Мы выпили за здоровье юбиляра, причем я налил граненый стакан Пестереву ровнехонько до краев. Невероятно торжественно и со значением, не поднимая глаз, он выпил его до последней капли. А когда выпил и поставил на стол пустой стакан, то внимательно поглядел на нас, и, видимо, что-то открылось его внутреннему взору. Он даже отодвинул второй стакан, ибо овладевший им вопрос требовал немедленного разрешения.

— Ребята, вы какой нации будете? — спросил Пестерев.

— Мы будем еврейской нации, — ответил ему Черномордик.

Пестерев долго молчал, обдумывая такое невероятное положение. Глубочайшая сосредоточенность обозначилась на его лице. Пестерев что-то решал. Наконец, решил и выпил второй стакан.

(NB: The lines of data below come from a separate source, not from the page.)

(** * feops: the multi-repository branch inspection commands

    A shallow embedding of [src/commands/merged.ts] and
    [src/commands/uptodate.ts] (the [merged] and [uptodate] commands and
    their [processProject] jobs) and of [utils/progressBar.ts], followed
    by the properties of the inspection engine.

    The commands talk to the outside world only through
    [child_process.execSync], which either returns the standard output of
    the command it ran or throws.  Each [git] command line the two files
    build is a constructor of [command]; the repository the command runs
    in is an abstract state with an interface [Git].  The body of
    [processProject] is written in a small state-and-exception monad: the
    state holds the [result] record being filled in, the two [let]
    variables, the repository and the list of commands run so far, and a
    [throw] keeps the state, as in JavaScript. *)

From Stdlib Require Import ZArith Lia Bool Ascii String DecimalString.
From stdpp Require Import base option list strings functions gmap sorting.

Open Scope string_scope.

(** ** JavaScript strings and numbers *)

Module JS.

(** White space removed by [String.prototype.trim] and skipped by
    [parseInt].  Strings are byte strings here, so of the characters
    ECMAScript lists only the ASCII ones are recognised. *)
Definition is_white (c : ascii) : bool :=
  let n := nat_of_ascii c in
  (n =? 9)%nat || (n =? 10)%nat || (n =? 11)%nat || (n =? 12)%nat
  || (n =? 13)%nat || (n =? 32)%nat.

Fixpoint trimStart (s : string) : string :=
  match s with
  | String c s' => if is_white c then trimStart s' else s
  | EmptyString => EmptyString
  end.

Fixpoint trimEnd (s : string) : string :=
  match s with
  | EmptyString => EmptyString
  | String c s' =>
      match trimEnd s' with
      | EmptyString => if is_white c then EmptyString else String c EmptyString
      | t => String c t
      end
  end.

Definition trim (s : string) : string := trimEnd (trimStart s).

(** A JavaScript number that holds an integer, or [NaN] ([None]).  The
    rounding of integers beyond 2^53 is not modelled. *)
Definition num : Type := option Z.

Definition NaN : num := None.

(** The value of a digit in radix [r], if it is one. *)
Definition digit (r : Z) (c : ascii) : option Z :=
  let n := Z.of_nat (nat_of_ascii c) in
  let v :=
    if (48 <=? n)%Z && (n <=? 57)%Z then Some (n - 48)%Z
    else if (97 <=? n)%Z && (n <=? 122)%Z then Some (n - 87)%Z
    else if (65 <=? n)%Z && (n <=? 90)%Z then Some (n - 55)%Z
    else None in
  match v with
  | Some d => if (d <? r)%Z then Some d else None
  | None => None
  end.

(** The longest prefix of radix-[r] digits, read as a number; [acc] is
    the value read so far and [seen] tells whether a digit was read. *)
Fixpoint digits (r : Z) (s : string) (acc : Z) (seen : bool) : num :=
  match s with
  | String c s' =>
      match digit r c with
      | Some d => digits r s' (acc * r + d)%Z true
      | None => if seen then Some acc else NaN
      end
  | EmptyString => if seen then Some acc else NaN
  end.

(** [parseInt(s)] with no radix argument: leading white space, an
    optional sign, an optional [0x] prefix, then digits. *)
Definition parseInt (s : string) : num :=
  let s1 := trimStart s in
  let '(sign, s2) :=
    match s1 with
    | String "-" t => (-1, t)
    | String "+" t => (1, t)
    | _ => (1, s1)
    end%Z in
  let '(r, s3) :=
    match s2 with
    | String "0" (String "x" t) => (16, t)
    | String "0" (String "X" t) => (16, t)
    | _ => (10, s2)
    end%Z in
  match digits r s3 0%Z false with
  | Some z => Some (sign * z)%Z
  | None => NaN
  end.

(** The text does not open, after white space, with a minus sign. *)
Definition unsigned (s : string) : bool :=
  match trimStart s with
  | String "-" _ => false
  | _ => true
  end.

— Ребята, — сказал он с отчаянием, даже с каким-то трагическим надрывом, — а я буду русской еврейской нации.

Иногда мне кажется, я понимаю, что он имел в виду.

КТО ТАКИЕ ЕВРЕИ?

Шестнадцать лет я ждал издания первого сборника своих стихотворений. Сначала книга томилась в Ленинградском отделении «Советского писателя». Затем — в Московском. Потом она пробилась в печать, но тут я опубликовался в альманахе «Метрополь», и книга по этому поводу из плана издательства вылетела.

Так я и пребывал в сорок семь лет поэтом, не издавшим еще ни одной книги.

Пока книга моя лежала в Московском издательстве, я раз или два в году навещал ее и пробивался в кабинет человека, который ведал там стихами. Это был колоритный тип. Основным качеством его была хитрость, которую он слегка маскировал беседами на всякие вполне практические и убогие темы, выдаваемые им с философским и даже с метафизическим оттенком.